## Given information

(** C12. However the two routines of a worker interleave, and whatever meshStack
    answers, the execution of a run can always go on to its end, and its end is
    reported as it was: the last update says ABORTED when an abort was
    requested, FAILED when the registration was refused or a step failed, and
    else that the run succeeded, which for an asynchronous run means it goes
    on elsewhere. It only says so when the tofu call that the run is about
    came back without an error, and after an apply the last step has the
    outputs that tofu reported then. The other case is a panic of the command,
    for a cause that [CrashCause] names. *)
Theorem final_status_reported :
  (∃ w, workRoutine env lib cfg installDir register run info (startWorld run fs ds) = (Done tt, w) ∧
  ∀ e, executes Retry fmtDuration run (reportsOf w) api e →
    (∃ e', rtc (step Retry fmtDuration run) e e' ∧ finished e') ∧
    ∀ final err, ex_phase e = Finished final err →
      Steps final = Steps (reportStatus w) ∧
      Status final = (if ex_abortRequested e then ABORTED
                      else if bool_decide (Status (reportStatus w) = FAILED) then FAILED
                      else if r_IsAsync run then IN_PROGRESS else SUCCEEDED) ∧
      (Status final = SUCCEEDED ∨ Status final = IN_PROGRESS →
         achieved env info (runParams run mode) c w ∧ Steps final = Steps (runStatus w))) ∨
  ∃ msg w, workRoutine env lib cfg installDir register run info (startWorld run fs ds) = (Panicked msg, w) ∧
    CrashCause env info (runParams run mode) msg.
Proof.
  destruct workRoutine_ends as [(w & Hw & Hworked)|Hp]; [left|right; exact Hp]. exists w. split; [done|].
  intros e He. split.
  { eapply (execution_finishes Retry fmtDuration run (reportsOf w) api stepOrder); [by apply reports_sorted|by apply executes_Inv]. }
  intros final err Hph. rewrite (finished_reported w e final err) by done.
  destruct (worked_outcome w Hworked) as [Hst Hach]. unfold finalStatus.
  destruct (ex_abortRequested e); [split_and!; [done..|intros []; done]|].
  destruct Hst as [Hst|Hst]; rewrite Hst; simpl; destruct (r_IsAsync run); simpl; rewrite ?Hst;
    split_and!; try done; auto; intros []; done.
Qed.

(** C27. The updates sent on the ticks of the observer are statuses the run
    really had, none of them terminal, so the final update is the only final
    one, and none goes back to an earlier step than one sent before. *)
Theorem updates_in_order (w : World) (e : Execution A)
    (Hwork : workRoutine env lib cfg installDir register run info (startWorld run fs ds) = (Done tt, w))
    (He : executes Retry fmtDuration run (reportsOf w) api e) :
  Forall (λ s, s ∈ initialStatus run :: reportsOf w ∧ isTerminalState (Status s) = false) (ex_ticks e) ∧
  StronglySorted (λ newer older, (CurrentStepIndex older ≤ CurrentStepIndex newer)%Z) (ex_ticks e).
Proof.
  destruct (executes_Inv w e (workRoutine_worked w Hwork) He) as [(past & Hp & _ & Hf) Ht _ _]. split; [|exact Ht].
  eapply Forall_impl; [|exact Hf]. intros s [Hs Hr]. split; [|exact Hr].
  rewrite Hp, app_comm_cons. set_solver.
Qed.
End Reports.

## Assigned task
Look above for the line holding "(** C27. The" and the line holding "(He : executes", then output exactly those two lines and every line between them, nothing more.

## Output of the task
(** C27. The updates sent on the ticks of the observer are statuses the run
    really had, none of them terminal, so the final update is the only final
    one, and none goes back to an earlier step than one sent before. *)
Theorem updates_in_order (w : World) (e : Execution A)
    (Hwork : workRoutine env lib cfg installDir register run info (startWorld run fs ds) = (Done tt, w))
    (He : executes Retry fmtDuration run (reportsOf w) api e) :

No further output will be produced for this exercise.